Everything in the data below should be restated word for word.

• Supplied material:
»»

(* ===== verification/Preamble.v ===== *)
(** * The environment of a step

    Models [src/kernel/preamble.c], and [exec_preamble] of [src/kernel/luaexec.c]
    that calls it: a step's environment variables become lines that a bootstrap
    shell reads from its standard input and exports before it runs the command.
    The buffer's size is counted in a first pass; a byte written past it is
    [CUndef].

    The bootstrap is a text in the source.  [bootstrap] is what a POSIX shell does
    with it, over the shell's variables: [read -r] takes one line into [qwe_l],
    [%b] undoes escapes, a command substitution drops the newlines at its end and
    needs a process, [export] sets and exports, and [unset] forgets the two
    variables the script itself uses, before [exec] hands over what is exported.
    A name that a shell treats in its own way (one it makes read-only, or checks
    the value of) is a variable like any other here. *)

From Stdlib Require Import Ascii String NArith ZArith Lia.
From stdpp Require Import base sets list strings sorting gmap.
From S2P Require Import Prelude Cstr Redact LuaCbor.

(** ** Building it *)

Definition between (lo c hi : ascii) : bool := ((N_of_ascii lo <=? N_of_ascii c) && (N_of_ascii c <=? N_of_ascii hi))%N.

Definition name_start (c : ascii) : bool := between "A" c "Z" || between "a" c "z" || Ascii.eqb c "_".
Definition name_char (c : ascii) : bool := between "A" c "Z" || between "a" c "z" || between "0" c "9" || Ascii.eqb c "_".

(** [s] is a C string: an empty one starts with its NUL. *)
Definition name_ok (s : bytes) : bool :=
  match s with
  | [] => false
  | c :: s => name_start c && forallb name_char s
  end.

Definition BS : ascii := "\"%char.

Definition is_escaped (c : ascii) : bool := Ascii.eqb c BS || Ascii.eqb c NL.

(** The first pass: the room needed, or the first bad name. *)
Fixpoint preamble_cap (i cap : nat) (vars : list (bytes * bytes)) : nat + nat :=
  match vars with
  | [] => inr cap
  | (name, value) :: vars =>
      if negb (name_ok name) then inl i
      else preamble_cap (S i) (cap + (length name + 2) + foldl (fun n c => n + (if is_escaped c then 2 else 1)) 0 value) vars
  end.

(** [*o++ = c] in a buffer of [size] bytes. *)
Definition put (size : nat) (o : bytes) (c : ascii) : cres bytes :=
  if length o <? size then CRet (o ++ [c]) else CUndef.

(** [stpcpy]: the NUL it ends with must fit too. *)
Definition stpcpy (size : nat) (o s : bytes) : cres bytes :=
  if length o + length s <? size then CRet (o ++ s) else CUndef.

Fixpoint put_value (size : nat) (o s : bytes) : cres bytes :=
  match s with
  | [] => mret o
  | c :: s =>
      o ← (if Ascii.eqb c BS then o ← put size o BS; put size o BS
           else if Ascii.eqb c NL then o ← put size o BS; put size o "n"
           else put size o c);
      put_value size o s
  end.

Fixpoint put_vars (size : nat) (o : bytes) (vars : list (bytes * bytes)) : cres bytes :=
  match vars with
  | [] => put size o NL
  | (name, value) :: vars =>
      o ← stpcpy size o name;
      o ← put size o "=";
      o ← put_value size o value;
      o ← put size o NL;
      put_vars size o vars
  end.

(** [inl (Some i)]: -1 with [*bad] set; [inl None]: -1 with [*bad] as it was. *)
Definition qwe_preamble_build (mem : list bool) (vars : list (bytes * bytes)) : cres (option nat + bytes) :=
  match preamble_cap 0 1 vars with
  | inl bad => mret (inl (Some bad))
  | inr cap =>
      let '(ok, mem) := alloc mem in
      if negb ok then mret (inl None)
      else o ← put_vars (cap + 1) [] vars; mret (inr o)
  end.

(** ** The table *)

(** The first pass over the table: the keys, or no keys if something in it is not
    a string. *)
Fixpoint env_keys (fields : list (lkey * lua)) : option (list bytes) :=
  match fields with
  | [] => Some []
  | (KStr k, LStr _) :: fields => option_map (cons k) (env_keys fields)
  | _ => None
  end.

««

• Result of this task:
(* ===== verification/Preamble.v ===== *)
(** * The environment of a step

    Models [src/kernel/preamble.c], and [exec_preamble] of [src/kernel/luaexec.c]
    that calls it: a step's environment variables become lines that a bootstrap
    shell reads from its standard input and exports before it runs the command.
    The buffer's size is counted in a first pass; a byte written past it is
    [CUndef].

    The bootstrap is a text in the source.  [bootstrap] is what a POSIX shell does
    with it, over the shell's variables: [read -r] takes one line into [qwe_l],
    [%b] undoes escapes, a command substitution drops the newlines at its end and
    needs a process, [export] sets and exports, and [unset] forgets the two
    variables the script itself uses, before [exec] hands over what is exported.
    A name that a shell treats in its own way (one it makes read-only, or checks
    the value of) is a variable like any other here. *)

From Stdlib Require Import Ascii String NArith ZArith Lia.
From stdpp Require Import base sets list strings sorting gmap.
From S2P Require Import Prelude Cstr Redact LuaCbor.

(** ** Building it *)

Definition between (lo c hi : ascii) : bool := ((N_of_ascii lo <=? N_of_ascii c) && (N_of_ascii c <=? N_of_ascii hi))%N.

Definition name_start (c : ascii) : bool := between "A" c "Z" || between "a" c "z" || Ascii.eqb c "_".
Definition name_char (c : ascii) : bool := between "A" c "Z" || between "a" c "z" || between "0" c "9" || Ascii.eqb c "_".

(** [s] is a C string: an empty one starts with its NUL. *)
Definition name_ok (s : bytes) : bool :=
  match s with
  | [] => false
  | c :: s => name_start c && forallb name_char s
  end.

Definition BS : ascii := "\"%char.

Definition is_escaped (c : ascii) : bool := Ascii.eqb c BS || Ascii.eqb c NL.

(** The first pass: the room needed, or the first bad name. *)
Fixpoint preamble_cap (i cap : nat) (vars : list (bytes * bytes)) : nat + nat :=
  match vars with
  | [] => inr cap
  | (name, value) :: vars =>
      if negb (name_ok name) then inl i
      else preamble_cap (S i) (cap + (length name + 2) + foldl (fun n c => n + (if is_escaped c then 2 else 1)) 0 value) vars
  end.

(** [*o++ = c] in a buffer of [size] bytes. *)
Definition put (size : nat) (o : bytes) (c : ascii) : cres bytes :=
  if length o <? size then CRet (o ++ [c]) else CUndef.

(** [stpcpy]: the NUL it ends with must fit too. *)
Definition stpcpy (size : nat) (o s : bytes) : cres bytes :=
  if length o + length s <? size then CRet (o ++ s) else CUndef.

Fixpoint put_value (size : nat) (o s : bytes) : cres bytes :=
  match s with
  | [] => mret o
  | c :: s =>
      o ← (if Ascii.eqb c BS then o ← put size o BS; put size o BS
           else if Ascii.eqb c NL then o ← put size o BS; put size o "n"
           else put size o c);
      put_value size o s
  end.

Fixpoint put_vars (size : nat) (o : bytes) (vars : list (bytes * bytes)) : cres bytes :=
  match vars with
  | [] => put size o NL
  | (name, value) :: vars =>
      o ← stpcpy size o name;
      o ← put size o "=";
      o ← put_value size o value;
      o ← put size o NL;
      put_vars size o vars
  end.

(** [inl (Some i)]: -1 with [*bad] set; [inl None]: -1 with [*bad] as it was. *)
Definition qwe_preamble_build (mem : list bool) (vars : list (bytes * bytes)) : cres (option nat + bytes) :=
  match preamble_cap 0 1 vars with
  | inl bad => mret (inl (Some bad))
  | inr cap =>
      let '(ok, mem) := alloc mem in
      if negb ok then mret (inl None)
      else o ← put_vars (cap + 1) [] vars; mret (inr o)
  end.

(** ** The table *)

(** The first pass over the table: the keys, or no keys if something in it is not
    a string. *)
Fixpoint env_keys (fields : list (lkey * lua)) : option (list bytes) :=
  match fields with
  | [] => Some []
  | (KStr k, LStr _) :: fields => option_map (cons k) (env_keys fields)
  | _ => None
  end.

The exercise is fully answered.